═════ ENTRIES SUPPLIED ═════
Lemma chunk_words_spec {E} chunk n off : off + 4 * N.of_nat n <= len chunk ->
  exists ws, @chunk_words E chunk off n = Ok ws /\ forall k, k < N.of_nat n -> ws !! N.to_nat k = Some (le_value chunk.[off + 4 * k; 4]).
Proof.
  revert off. induction n as [|n IH]; intros off Hl; [exists []; split; [done|lia]|]. cbn [chunk_words].
  destruct (IH (off + 4)) as (ws & Hw & Hk); [lia|]. rewrite slice_ok, bind_ok, Hw, bind_ok by lia.
  eexists. split; [done|]. intros k Hlt. destruct (N.eq_dec k 0) as [->|Hne].
  - cbn [lookup list_lookup N.to_nat]. by replace (off + 4 * 0) with off by lia; replace (off + 4 - off) with 4 by lia.
  - rewrite lookup_cons_ne_0 by lia. replace (pred (N.to_nat k)) with (N.to_nat (k - 1)) by lia.
    rewrite (Hk (k - 1)) by lia. by replace (off + 4 + 4 * (k - 1)) with (off + 4 * k) by lia.
Qed.

Lemma process_chunk_spec {E} st chunk : len chunk = 64 -> @process_chunk E st chunk = Ok (rfc_block st chunk).
Proof.
  intros Hl. unfold process_chunk. destruct (@chunk_words_spec E chunk 16 0) as (ws & Hw & Hk); [lia|].
  rewrite Hw, bind_ok. rewrite (steps_are_rounds ws (fun k => le_value chunk.[4 * k; 4])), bind_ok by (intros k Hlt; by rewrite Hk).
  unfold rfc_block. destruct st as [[[a0 b0] c0] d0]. by destruct (foldl _ _ _) as [[[a b] c] d].
Qed.

Lemma process_chunks_spec {E} q fuel st msg : len msg = 64 * N.of_nat q -> (q <= fuel)%nat ->
  @process_chunks E fuel st msg = Ok (foldl rfc_block st (blocks msg)).
Proof.
  revert fuel st msg. induction q as [|q IH]; intros fuel st msg Hl Hf.
  - destruct msg; [|rewrite len_cons in Hl; lia]. by destruct fuel.
  - destruct fuel as [|fuel]; [lia|]. cbn [process_chunks]. destruct msg as [|x msg']; [by rewrite len_nil in Hl; lia|].
    set (msg := x :: msg') in *. assert (Hlt : (length msg = 64 * Datatypes.S q)%nat) by (unfold len in Hl; lia).
    rewrite process_chunk_spec, bind_ok by (unfold len; rewrite length_take; lia).
    rewrite IH by (first [unfold len; rewrite length_drop; lia | lia]).
    unfold blocks. replace (len msg / 64) with (N.of_nat (Datatypes.S q)) by (rewrite Hl, N.mul_comm, N.div_mul; done).
    replace (len (drop 64 msg) / 64) with (N.of_nat q).
    2:{ unfold len. rewrite length_drop, Hlt. replace (N.of_nat (64 * Datatypes.S q - 64)) with (N.of_nat q * 64) by lia. by rewrite N.div_mul. }
    rewrite !Nat2N.id. cbn [seq map foldl]. rewrite <- seq_shift, map_map. do 2 f_equal.
    apply map_ext. intros i. unfold read_at. rewrite drop_drop. do 2 f_equal. lia.
Qed.

Lemma push_zeros_spec {E} z fuel msg : (z <= fuel)%nat -> (len msg + N.of_nat z) mod 64 = 56 ->
  (forall j, (j < z)%nat -> (len msg + N.of_nat j) mod 64 <> 56) -> @push_zeros E fuel msg = Ok (msg ++ replicate z 0).
Proof.
  revert fuel msg. induction z as [|z IH]; intros fuel msg Hf Hz Hn.
  - rewrite N.add_0_r in Hz. rewrite app_nil_r. destruct fuel; cbn [push_zeros]; by rewrite Hz.
  - destruct fuel as [|fuel]; [lia|]. cbn [push_zeros]. pose proof (Hn 0%nat ltac:(lia)) as H0. rewrite N.add_0_r in H0.
    rewrite (proj2 (N.eqb_neq _ _) H0), IH; [by rewrite <- app_assoc|lia| |].
    + rewrite len_app, len_cons, len_nil. rewrite <- Hz. f_equal. lia.
    + intros j Hj. rewrite len_app, len_cons, len_nil. pose proof (Hn (Datatypes.S j) ltac:(lia)) as Hj'. intros E1. apply Hj'. rewrite <- E1. f_equal. lia.
Qed.

Lemma le_bytes_mod n v : le_bytes n (v mod 256 ^ N.of_nat n) = le_bytes n v.
Proof.
  revert v. induction n as [|n IH]; intros v; [done|]. cbn [le_bytes]. rewrite pow256_succ.
  rewrite N.Div0.mod_mul_r. f_equal.
  - rewrite N.mul_comm, N.Div0.mod_add. by rewrite N.Div0.mod_mod.
  - rewrite N.mul_comm, N.div_add by lia. rewrite N.div_small by (apply N.mod_lt; lia). apply IH.
Qed.

#[local] Ltac Zify.zify_post_hook ::= Z.to_euclidean_division_equations.

Lemma pad_spec {E} data : @pad E data = Ok (rfc_pad data) /\ len (rfc_pad data) mod 64 = 0.
Proof.
  assert (Hz : rfc_zeros (len data) < 64) by (apply N.mod_lt; lia).
  assert (Hs : (len data + 1 + rfc_zeros (len data)) mod 64 = 56) by (unfold rfc_zeros; lia).
  split.
  - unfold pad. rewrite (push_zeros_spec (N.to_nat (rfc_zeros (len data)))), bind_ok.
    + unfold rfc_pad, u64, wrap. rewrite <- !app_assoc. cbn [app]. change (2 ^ 64) with (256 ^ N.of_nat 8). by rewrite (le_bytes_mod 8 (8 * len data)).
    + lia.
    + rewrite len_app, len_cons, len_nil, N2Nat.id. done.
    + intros j Hj. rewrite len_app, len_cons, len_nil. unfold rfc_zeros in *. lia.
  - unfold rfc_pad. autorewrite with lens. lia.
Qed.

(** The digest is the one of RFC 1321, for data of any length, and is 16 bytes long:
    the code neither panics nor runs out of the fuel its loops are given. *)
Theorem md5_follows_rfc1321 {E} data :
  @md5_digest E data = Ok (rfc_digest data) /\ len (rfc_digest data) = 16 /\ bytes_ok (rfc_digest data).
Proof.
  destruct (@pad_spec E data) as [Hp Hl]. split.
  - unfold md5_digest. rewrite Hp, bind_ok. rewrite (process_chunks_spec (N.to_nat (len (rfc_pad data) / 64))), bind_ok.
    + unfold rfc_digest. by destruct (foldl _ _ _) as [[[a b] c] d].
    + lia.
    + unfold len. lia.
  - unfold rfc_digest. destruct (foldl _ _ _) as [[[a b] c] d]. split; [by autorewrite with lens|].
    rewrite !Forall_app. auto using le_bytes_ok.
Qed.

(** The vectors of the RFC. *)
Example md5_empty : @md5_hex Empty_set [] = Ok (text "d41d8cd98f00b204e9800998ecf8427e").
Proof. vm_compute. reflexivity. Qed.

Example md5_alphabet : @md5_hex Empty_set (text "abcdefghijklmnopqrstuvwxyz") = Ok (text "c3fcd3d76192e4007dfb496cca67e13b").
Proof. vm_compute. reflexivity. Qed.

End Md5.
═════
WHAT IS EXPECTED:
Your reply should repeat the entries above in full, with every character intact.

OUTPUT FOR THIS EXERCISE:
Lemma chunk_words_spec {E} chunk n off : off + 4 * N.of_nat n <= len chunk ->
  exists ws, @chunk_words E chunk off n = Ok ws /\ forall k, k < N.of_nat n -> ws !! N.to_nat k = Some (le_value chunk.[off + 4 * k; 4]).
Proof.
  revert off. induction n as [|n IH]; intros off Hl; [exists []; split; [done|lia]|]. cbn [chunk_words].
  destruct (IH (off + 4)) as (ws & Hw & Hk); [lia|]. rewrite slice_ok, bind_ok, Hw, bind_ok by lia.
  eexists. split; [done|]. intros k Hlt. destruct (N.eq_dec k 0) as [->|Hne].
  - cbn [lookup list_lookup N.to_nat]. by replace (off + 4 * 0) with off by lia; replace (off + 4 - off) with 4 by lia.
  - rewrite lookup_cons_ne_0 by lia. replace (pred (N.to_nat k)) with (N.to_nat (k - 1)) by lia.
    rewrite (Hk (k - 1)) by lia. by replace (off + 4 + 4 * (k - 1)) with (off + 4 * k) by lia.
Qed.

Lemma process_chunk_spec {E} st chunk : len chunk = 64 -> @process_chunk E st chunk = Ok (rfc_block st chunk).
Proof.
  intros Hl. unfold process_chunk. destruct (@chunk_words_spec E chunk 16 0) as (ws & Hw & Hk); [lia|].
  rewrite Hw, bind_ok. rewrite (steps_are_rounds ws (fun k => le_value chunk.[4 * k; 4])), bind_ok by (intros k Hlt; by rewrite Hk).
  unfold rfc_block. destruct st as [[[a0 b0] c0] d0]. by destruct (foldl _ _ _) as [[[a b] c] d].
Qed.

Lemma process_chunks_spec {E} q fuel st msg : len msg = 64 * N.of_nat q -> (q <= fuel)%nat ->
  @process_chunks E fuel st msg = Ok (foldl rfc_block st (blocks msg)).
Proof.
  revert fuel st msg. induction q as [|q IH]; intros fuel st msg Hl Hf.
  - destruct msg; [|rewrite len_cons in Hl; lia]. by destruct fuel.
  - destruct fuel as [|fuel]; [lia|]. cbn [process_chunks]. destruct msg as [|x msg']; [by rewrite len_nil in Hl; lia|].
    set (msg := x :: msg') in *. assert (Hlt : (length msg = 64 * Datatypes.S q)%nat) by (unfold len in Hl; lia).
    rewrite process_chunk_spec, bind_ok by (unfold len; rewrite length_take; lia).
    rewrite IH by (first [unfold len; rewrite length_drop; lia | lia]).
    unfold blocks. replace (len msg / 64) with (N.of_nat (Datatypes.S q)) by (rewrite Hl, N.mul_comm, N.div_mul; done).
    replace (len (drop 64 msg) / 64) with (N.of_nat q).
    2:{ unfold len. rewrite length_drop, Hlt. replace (N.of_nat (64 * Datatypes.S q - 64)) with (N.of_nat q * 64) by lia. by rewrite N.div_mul. }
    rewrite !Nat2N.id. cbn [seq map foldl]. rewrite <- seq_shift, map_map. do 2 f_equal.
    apply map_ext. intros i. unfold read_at. rewrite drop_drop. do 2 f_equal. lia.
Qed.

Lemma push_zeros_spec {E} z fuel msg : (z <= fuel)%nat -> (len msg + N.of_nat z) mod 64 = 56 ->
  (forall j, (j < z)%nat -> (len msg + N.of_nat j) mod 64 <> 56) -> @push_zeros E fuel msg = Ok (msg ++ replicate z 0).
Proof.
  revert fuel msg. induction z as [|z IH]; intros fuel msg Hf Hz Hn.
  - rewrite N.add_0_r in Hz. rewrite app_nil_r. destruct fuel; cbn [push_zeros]; by rewrite Hz.
  - destruct fuel as [|fuel]; [lia|]. cbn [push_zeros]. pose proof (Hn 0%nat ltac:(lia)) as H0. rewrite N.add_0_r in H0.
    rewrite (proj2 (N.eqb_neq _ _) H0), IH; [by rewrite <- app_assoc|lia| |].
    + rewrite len_app, len_cons, len_nil. rewrite <- Hz. f_equal. lia.
    + intros j Hj. rewrite len_app, len_cons, len_nil. pose proof (Hn (Datatypes.S j) ltac:(lia)) as Hj'. intros E1. apply Hj'. rewrite <- E1. f_equal. lia.
Qed.

Lemma le_bytes_mod n v : le_bytes n (v mod 256 ^ N.of_nat n) = le_bytes n v.
Proof.
  revert v. induction n as [|n IH]; intros v; [done|]. cbn [le_bytes]. rewrite pow256_succ.
  rewrite N.Div0.mod_mul_r. f_equal.
  - rewrite N.mul_comm, N.Div0.mod_add. by rewrite N.Div0.mod_mod.
  - rewrite N.mul_comm, N.div_add by lia. rewrite N.div_small by (apply N.mod_lt; lia). apply IH.
Qed.

#[local] Ltac Zify.zify_post_hook ::= Z.to_euclidean_division_equations.

Lemma pad_spec {E} data : @pad E data = Ok (rfc_pad data) /\ len (rfc_pad data) mod 64 = 0.
Proof.
  assert (Hz : rfc_zeros (len data) < 64) by (apply N.mod_lt; lia).
  assert (Hs : (len data + 1 + rfc_zeros (len data)) mod 64 = 56) by (unfold rfc_zeros; lia).
  split.
  - unfold pad. rewrite (push_zeros_spec (N.to_nat (rfc_zeros (len data)))), bind_ok.
    + unfold rfc_pad, u64, wrap. rewrite <- !app_assoc. cbn [app]. change (2 ^ 64) with (256 ^ N.of_nat 8). by rewrite (le_bytes_mod 8 (8 * len data)).
    + lia.
    + rewrite len_app, len_cons, len_nil, N2Nat.id. done.
    + intros j Hj. rewrite len_app, len_cons, len_nil. unfold rfc_zeros in *. lia.
  - unfold rfc_pad. autorewrite with lens. lia.
Qed.

(** The digest is the one of RFC 1321, for data of any length, and is 16 bytes long:
    the code neither panics nor runs out of the fuel its loops are given. *)
Theorem md5_follows_rfc1321 {E} data :
  @md5_digest E data = Ok (rfc_digest data) /\ len (rfc_digest data) = 16 /\ bytes_ok (rfc_digest data).
Proof.
  destruct (@pad_spec E data) as [Hp Hl]. split.
  - unfold md5_digest. rewrite Hp, bind_ok. rewrite (process_chunks_spec (N.to_nat (len (rfc_pad data) / 64))), bind_ok.
    + unfold rfc_digest. by destruct (foldl _ _ _) as [[[a b] c] d].
    + lia.
    + unfold len. lia.
  - unfold rfc_digest. destruct (foldl _ _ _) as [[[a b] c] d]. split; [by autorewrite with lens|].
    rewrite !Forall_app. auto using le_bytes_ok.
Qed.

(** The vectors of the RFC. *)
Example md5_empty : @md5_hex Empty_set [] = Ok (text "d41d8cd98f00b204e9800998ecf8427e").
Proof. vm_compute. reflexivity. Qed.

Example md5_alphabet : @md5_hex Empty_set (text "abcdefghijklmnopqrstuvwxyz") = Ok (text "c3fcd3d76192e4007dfb496cca67e13b").
Proof. vm_compute. reflexivity. Qed.

End Md5.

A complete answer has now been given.